Şu anda birçoğu, çocuğun gerekli olmadığını belirterek bir çocuğu aşılamayı reddetmeye karar verdi. Ve aslında, çocuklar için koruyucu aşılar yapmanın gerekli olup olmadığı sorusu oldukça tartışmalıdır. Birçok kişi, aşı yaptırmamanın tek sıkıntısının anaokulu ve okulla ilgili sorun olduğuna inanmaktadır, çünkü yürürlükteki mevzuata rağmen, çoğu ebeveynin gerekli aşılar olmaksızın bu kurumlara kabulleri reddedilmektedir. Milyonlarca ebeveyn şimdi, bebeklerin aşılarının yan etki olmaksızın aşılamadığını bilerek, aşıların tavsiyelerinden bahsediyorlar.

Aşılanmaktan çok hasta olmak daha iyidir.
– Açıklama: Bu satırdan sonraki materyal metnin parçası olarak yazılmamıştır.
(** A call made before Run: its request is pending for good. *)
Lemma stuck_step l s s' j r t0 :
  invariant s -> callers s j = Stuck r t0 -> act l s = Some s' ->
  callers s' j = Stuck r t0 /\
  forall i, callers s i = Idle \/ (exists t1, callers s i = Waiting r t1) ->
            callers s' i = Idle \/ exists t1, callers s' i = Waiting r t1.
Proof.
  intros Hi Hj Ha.
  assert (owned (callers s j) = Some r) as Ho by (by rewrite Hj).
  assert (pending s = Some r) as Hp by (by apply (inv_owner s Hi j)).
  assert (forall i r', owned (callers s i) = Some r' -> i = j) as Hown.
  { intros i r' Hi'. apply (inv_owner_unique s Hi i j r); [|done].
    pose proof (inv_owner s Hi i r' Hi'). congruence. }
  assert (forall i c, (callers s i = Idle -> c = Waiting r (clock s)) -> callers s i <> Stuck r t0 ->
    ~ (exists t1, callers s i = Waiting r t1) ->
    callers (set_caller i c s) j = Stuck r t0 /\
    forall k, callers s k = Idle \/ (exists t1, callers s k = Waiting r t1) ->
              callers (set_caller i c s) k = Idle \/ exists t1, callers (set_caller i c s) k = Waiting r t1) as Hset.
  { intros i c Hidle Hns Hnw. simpl. split; [by destruct (decide (j = i)) as [<-|]|].
    intros k Hk. destruct (decide (k = i)) as [->|]; [|done]. destruct Hk as [Hk|Hk]; [|done].
    right. rewrite Hidle; eauto. }
  destruct l as [|i|i|i|i|i| | | | | |]; simpl in Ha.
  - by simplify_eq/=.
  - unfold Invalidate in Ha. rewrite Hp in Ha. destruct (callers s i) eqn:Hc; simplify_eq.
    apply Hset; [done|congruence|]. intros [? ?]; congruence.
  - unfold sendInvalidation in Ha. destruct (callers s i) as [|r' t'| | | | |] eqn:Hc; try done.
    assert (i = j) as -> by (apply (Hown i r'); by rewrite Hc). congruence.
  - unfold deliver in Ha. destruct (callers s i) as [| |r' t'| | | |] eqn:Hc; try done.
    assert (i = j) as -> by (apply (Hown i r'); by rewrite Hc). congruence.
  - unfold recovers in Ha. destruct (callers s i) as [| | | |st r' t'| |] eqn:Hc; try done.
    destruct st as [|[|st]]; simplify_eq.
    1,2: assert (i = j) as -> by (apply (Hown i r'); by rewrite Hc); congruence.
    apply (Hset i); [congruence|congruence|]. intros [? ?]; congruence.
  - unfold await in Ha. destruct (callers s i) as [| | | | |r' t'|] eqn:Hc; try done.
    destruct (requests s !! r') as [q|] eqn:Hq; [|done]. destruct (req_done q) eqn:Hd; simplify_eq.
    apply (Hset i); [congruence|congruence|]. intros [t1 Ht1]. assert (r' = r) as -> by congruence.
    destruct (inv_pending s Hi r Hp) as (q' & ? & ? & _). congruence.
  - unfold Run in Ha. destruct (refr s); by simplify_eq/=.
  - unfold clearPending in Ha. destruct (refr s); by simplify_eq/=.
  - unfold beginRefresh in Ha. destruct (refr s); by simplify_eq/=.
  - unfold endRefresh in Ha. destruct (refr s) as [| | | |[]| |]; by simplify_eq/=.
  - unfold closeDone in Ha. destruct (refr s); by simplify_eq/=.
  - unfold shutdown in Ha. destruct (refr s); by simplify_eq/=.
Qed.

(** A call of Invalidate made before Run is never unblocked by Run, and every
    later call coalesces onto it: none of them ever returns. *)
Theorem invalidate_before_run_wedges s j r t0 ls s' i :
  reachable s -> callers s j = Stuck r t0 -> callers s i = Idle -> acts ls s = Some s' ->
  callers s' j = Stuck r t0 /\ forall r' t e, callers s' i <> Returned r' t e.
Proof.
  intros Hs Hj Hidle Ha.
  assert (callers s i = Idle \/ exists t1, callers s i = Waiting r t1) as Hw by (by left). clear Hidle.
  revert s Hs Hj Hw Ha. induction ls as [|l ls IH]; intros s Hs Hj Hw Ha; simpl in Ha.
  - simplify_eq. split; [done|]. intros r' t e He. destruct Hw as [|[? ?]]; congruence.
  - apply bind_Some in Ha as (s1 & H1 & Ha).
    destruct (stuck_step l s s1 j r t0 (reachable_invariant s Hs) Hj H1) as [Hj1 Hw1].
    apply (IH s1); [by econstructor|done|by apply Hw1|done].
Qed.

(** At most one call at a time is handing its request to the refresher: all
    others have coalesced onto it or wait for a refresh under way. *)
Theorem invalidate_single_sender s i j r r' :
  reachable s -> owned (callers s i) = Some r -> owned (callers s j) = Some r' -> i = j /\ r = r'.
Proof.
  intros Hs%reachable_invariant Hi Hj.
  pose proof (inv_owner s Hs i r Hi) as Hp. pose proof (inv_owner s Hs j r' Hj) as Hp'.
  assert (r = r') as -> by congruence. split; [|done]. by eapply (inv_owner_unique s Hs).
Qed.

(** ** Witnesses *)

Module witnesses.

(** A call during a refresh that began too early: it waits for the next one, and
    a third call coalesces onto it. *)
Definition late : list label :=
  [Start; Call 0; Send 0; Deliver 0; Clear; Begin; Commit; Call 1; Call 2; Send 1; End_ None; Close; Await 0;
   Deliver 1; Clear; Begin; End_ None; Close; Await 1; Await 2].

Definition run (ls : list label) : state := default initial (acts ls initial).

Lemma run_reachable ls : (if acts ls initial then true else false) = true -> reachable (run ls).
Proof.
  unfold run. destruct (acts ls initial) as [s|] eqn:Hs; [|done]. intros _. eapply acts_reachable; [constructor|done].
Qed.

Lemma invalidate_fresh_witness :
  callers (run late) 2 = Returned 1 1 None /\ exists q v, requests (run late) !! 1 = Some q /\ req_started q = Some v /\ 1 <= v.
Proof.
  assert (callers (run late) 2 = Returned 1 1 None) as Hc by (vm_compute; reflexivity).
  split; [exact Hc|]. apply (invalidate_fresh (run late) 2 1 1); [|exact Hc].
  apply run_reachable. vm_compute. reflexivity.
Defined.

Definition closing : list label := [Start; Call 0; Call 1; Send 0; Shutdown].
Bazen, çocuklara yapılan aşılamaların, örneğin polio gibi bir hastalıktan, karşılaşmaları muhtemel olmayan hastalıklara maruz kaldıkları görülmektedir. Ve bebeğin, hala rahmindeyken, annenin bir zamanlar plasentadan sonra ve doğumdan sonra anne sütüyle geçirdiği hastalıklara karşı antikorlar aldığını belirtmek gerekir. Bu nedenle, ilk altı ay boyunca emziren çocuk, doğal bağışıklıkla korunurken, bebek yapay beslenmeye karşı bağışıklığa sahip değildir. Ayrıca, birkaç anne yaşamları için çeşitli bulaşıcı hastalıklar ile hasta, bu yüzden bu hastalıklara karşı hiçbir antikorları yoktur. Ancak, çoğu çocuklukta birçok hastalık ile çarpıştı ve başarılı bir şekilde iyileşti. Hastalıkların kolayca çocuğu baypas edebilmesi nedeniyle birçok kişi, aşılamadan sonra yan etkilere girmek yerine hastalığa sahip olmanın daha iyi olduğuna inanmaktadır.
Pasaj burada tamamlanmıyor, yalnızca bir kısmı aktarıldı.